### [WHAT IS REQUIRED]
Copy word for word, please, the lines of the entries below running from the one containing "unfold Service.flattenHierarchy, Service.flatten, preorder." to the one containing "[POST /mcp] handler", both ends included.

Stored data entries:
Segment Open
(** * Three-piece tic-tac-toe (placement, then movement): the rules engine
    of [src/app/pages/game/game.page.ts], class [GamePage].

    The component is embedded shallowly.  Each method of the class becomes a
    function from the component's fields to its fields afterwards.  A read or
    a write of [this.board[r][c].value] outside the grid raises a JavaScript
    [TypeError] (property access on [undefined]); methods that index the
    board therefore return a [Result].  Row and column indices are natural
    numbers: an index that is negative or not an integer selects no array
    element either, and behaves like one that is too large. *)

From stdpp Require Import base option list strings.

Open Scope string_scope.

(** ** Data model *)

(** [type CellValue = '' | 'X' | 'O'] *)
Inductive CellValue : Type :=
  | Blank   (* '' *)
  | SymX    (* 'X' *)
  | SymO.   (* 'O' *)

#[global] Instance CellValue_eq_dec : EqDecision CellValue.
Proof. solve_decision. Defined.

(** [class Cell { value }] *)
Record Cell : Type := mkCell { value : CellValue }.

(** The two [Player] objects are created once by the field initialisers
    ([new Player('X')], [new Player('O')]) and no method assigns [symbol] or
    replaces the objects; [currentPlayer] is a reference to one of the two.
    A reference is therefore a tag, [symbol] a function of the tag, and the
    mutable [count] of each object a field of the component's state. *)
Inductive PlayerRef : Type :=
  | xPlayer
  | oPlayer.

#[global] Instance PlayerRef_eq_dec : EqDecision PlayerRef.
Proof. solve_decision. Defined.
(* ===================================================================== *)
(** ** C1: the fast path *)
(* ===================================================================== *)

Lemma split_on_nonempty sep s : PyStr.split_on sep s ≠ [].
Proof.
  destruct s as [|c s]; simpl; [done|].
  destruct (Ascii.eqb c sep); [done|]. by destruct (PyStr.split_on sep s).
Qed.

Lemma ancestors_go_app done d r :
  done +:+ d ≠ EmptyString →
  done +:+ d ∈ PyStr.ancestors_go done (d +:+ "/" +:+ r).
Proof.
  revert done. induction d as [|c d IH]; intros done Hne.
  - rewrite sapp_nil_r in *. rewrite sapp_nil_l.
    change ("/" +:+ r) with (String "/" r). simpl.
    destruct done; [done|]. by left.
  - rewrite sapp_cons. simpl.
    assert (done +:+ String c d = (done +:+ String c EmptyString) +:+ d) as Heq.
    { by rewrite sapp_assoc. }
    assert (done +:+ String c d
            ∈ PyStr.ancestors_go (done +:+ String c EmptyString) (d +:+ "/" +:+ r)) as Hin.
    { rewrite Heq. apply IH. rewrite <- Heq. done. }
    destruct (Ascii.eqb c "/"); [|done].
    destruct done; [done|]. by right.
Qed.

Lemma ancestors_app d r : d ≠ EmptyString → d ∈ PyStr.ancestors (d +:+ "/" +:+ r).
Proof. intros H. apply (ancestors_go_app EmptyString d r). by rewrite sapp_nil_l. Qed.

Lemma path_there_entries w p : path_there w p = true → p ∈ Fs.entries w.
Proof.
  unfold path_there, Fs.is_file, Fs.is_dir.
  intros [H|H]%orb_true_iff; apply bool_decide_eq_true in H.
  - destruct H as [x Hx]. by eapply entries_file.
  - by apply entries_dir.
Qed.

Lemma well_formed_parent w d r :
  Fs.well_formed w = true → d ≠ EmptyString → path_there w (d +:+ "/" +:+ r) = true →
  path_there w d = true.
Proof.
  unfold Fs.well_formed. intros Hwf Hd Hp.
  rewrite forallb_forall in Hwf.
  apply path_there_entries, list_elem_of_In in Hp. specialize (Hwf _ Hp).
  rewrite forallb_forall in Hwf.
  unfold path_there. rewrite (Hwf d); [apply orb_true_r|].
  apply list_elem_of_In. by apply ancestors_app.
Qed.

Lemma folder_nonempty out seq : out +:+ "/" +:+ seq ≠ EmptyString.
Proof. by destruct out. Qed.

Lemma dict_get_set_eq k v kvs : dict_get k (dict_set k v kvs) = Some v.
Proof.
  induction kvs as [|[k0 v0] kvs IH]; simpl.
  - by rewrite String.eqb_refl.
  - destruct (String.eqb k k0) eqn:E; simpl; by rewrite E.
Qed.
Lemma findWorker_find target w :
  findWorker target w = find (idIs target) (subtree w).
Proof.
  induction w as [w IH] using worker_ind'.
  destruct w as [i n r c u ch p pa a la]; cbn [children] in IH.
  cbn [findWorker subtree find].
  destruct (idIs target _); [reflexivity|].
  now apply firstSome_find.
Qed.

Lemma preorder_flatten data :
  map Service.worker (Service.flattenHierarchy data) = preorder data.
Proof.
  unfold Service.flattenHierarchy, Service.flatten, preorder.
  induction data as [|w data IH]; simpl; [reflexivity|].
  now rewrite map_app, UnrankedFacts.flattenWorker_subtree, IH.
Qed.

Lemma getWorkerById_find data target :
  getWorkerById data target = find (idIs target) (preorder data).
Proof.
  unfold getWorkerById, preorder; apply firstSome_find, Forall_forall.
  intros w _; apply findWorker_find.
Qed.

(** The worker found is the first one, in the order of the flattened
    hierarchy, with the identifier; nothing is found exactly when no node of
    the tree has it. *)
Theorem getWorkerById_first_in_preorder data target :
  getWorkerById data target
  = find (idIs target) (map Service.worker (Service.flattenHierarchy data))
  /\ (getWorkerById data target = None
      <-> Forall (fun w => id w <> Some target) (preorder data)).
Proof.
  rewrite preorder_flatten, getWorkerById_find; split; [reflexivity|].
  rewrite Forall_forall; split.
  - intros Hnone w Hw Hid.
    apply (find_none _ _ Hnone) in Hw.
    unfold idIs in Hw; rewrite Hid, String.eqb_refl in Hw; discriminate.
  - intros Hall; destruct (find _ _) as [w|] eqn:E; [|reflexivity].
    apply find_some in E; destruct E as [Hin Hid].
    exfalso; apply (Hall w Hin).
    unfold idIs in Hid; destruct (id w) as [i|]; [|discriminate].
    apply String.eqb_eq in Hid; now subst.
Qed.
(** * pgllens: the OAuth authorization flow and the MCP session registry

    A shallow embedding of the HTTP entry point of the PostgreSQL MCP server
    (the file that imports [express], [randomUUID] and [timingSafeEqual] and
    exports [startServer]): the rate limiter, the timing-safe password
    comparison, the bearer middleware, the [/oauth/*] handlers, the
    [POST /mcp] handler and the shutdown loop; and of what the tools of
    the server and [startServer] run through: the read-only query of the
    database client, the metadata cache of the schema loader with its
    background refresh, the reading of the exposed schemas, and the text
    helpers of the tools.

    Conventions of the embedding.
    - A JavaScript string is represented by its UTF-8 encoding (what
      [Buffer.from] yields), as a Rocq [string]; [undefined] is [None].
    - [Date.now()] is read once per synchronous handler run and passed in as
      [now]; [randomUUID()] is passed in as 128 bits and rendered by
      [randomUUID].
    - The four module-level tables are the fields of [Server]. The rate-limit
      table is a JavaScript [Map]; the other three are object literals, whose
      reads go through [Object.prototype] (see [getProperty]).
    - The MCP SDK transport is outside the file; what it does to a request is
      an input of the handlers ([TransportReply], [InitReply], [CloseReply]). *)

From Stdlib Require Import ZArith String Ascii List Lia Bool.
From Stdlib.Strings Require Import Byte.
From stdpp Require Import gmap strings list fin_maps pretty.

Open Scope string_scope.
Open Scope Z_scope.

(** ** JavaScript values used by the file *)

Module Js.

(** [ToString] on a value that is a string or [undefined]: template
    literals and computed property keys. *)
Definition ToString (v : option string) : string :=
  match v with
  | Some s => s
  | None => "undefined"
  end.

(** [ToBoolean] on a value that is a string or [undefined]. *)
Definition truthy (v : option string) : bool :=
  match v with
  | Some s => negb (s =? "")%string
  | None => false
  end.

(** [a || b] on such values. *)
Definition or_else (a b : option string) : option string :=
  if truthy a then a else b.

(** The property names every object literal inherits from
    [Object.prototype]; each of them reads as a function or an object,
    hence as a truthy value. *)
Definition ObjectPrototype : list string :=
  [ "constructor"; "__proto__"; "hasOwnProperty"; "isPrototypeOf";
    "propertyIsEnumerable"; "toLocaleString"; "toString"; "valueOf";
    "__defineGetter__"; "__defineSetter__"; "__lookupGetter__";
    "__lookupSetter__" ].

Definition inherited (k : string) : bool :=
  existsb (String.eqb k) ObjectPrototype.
Segment Closed
### [ANSWER TO THE EXERCISE]
  unfold Service.flattenHierarchy, Service.flatten, preorder.
  induction data as [|w data IH]; simpl; [reflexivity|].
  now rewrite map_app, UnrankedFacts.flattenWorker_subtree, IH.
Qed.

Lemma getWorkerById_find data target :
  getWorkerById data target = find (idIs target) (preorder data).
Proof.
  unfold getWorkerById, preorder; apply firstSome_find, Forall_forall.
  intros w _; apply findWorker_find.
Qed.

(** The worker found is the first one, in the order of the flattened
    hierarchy, with the identifier; nothing is found exactly when no node of
    the tree has it. *)
Theorem getWorkerById_first_in_preorder data target :
  getWorkerById data target
  = find (idIs target) (map Service.worker (Service.flattenHierarchy data))
  /\ (getWorkerById data target = None
      <-> Forall (fun w => id w <> Some target) (preorder data)).
Proof.
  rewrite preorder_flatten, getWorkerById_find; split; [reflexivity|].
  rewrite Forall_forall; split.
  - intros Hnone w Hw Hid.
    apply (find_none _ _ Hnone) in Hw.
    unfold idIs in Hw; rewrite Hid, String.eqb_refl in Hw; discriminate.
  - intros Hall; destruct (find _ _) as [w|] eqn:E; [|reflexivity].
    apply find_some in E; destruct E as [Hin Hid].
    exfalso; apply (Hall w Hin).
    unfold idIs in Hid; destruct (id w) as [i|]; [|discriminate].
    apply String.eqb_eq in Hid; now subst.
Qed.
(** * pgllens: the OAuth authorization flow and the MCP session registry

    A shallow embedding of the HTTP entry point of the PostgreSQL MCP server
    (the file that imports [express], [randomUUID] and [timingSafeEqual] and
    exports [startServer]): the rate limiter, the timing-safe password
    comparison, the bearer middleware, the [/oauth/*] handlers, the
    [POST /mcp] handler and the shutdown loop; and of what the tools of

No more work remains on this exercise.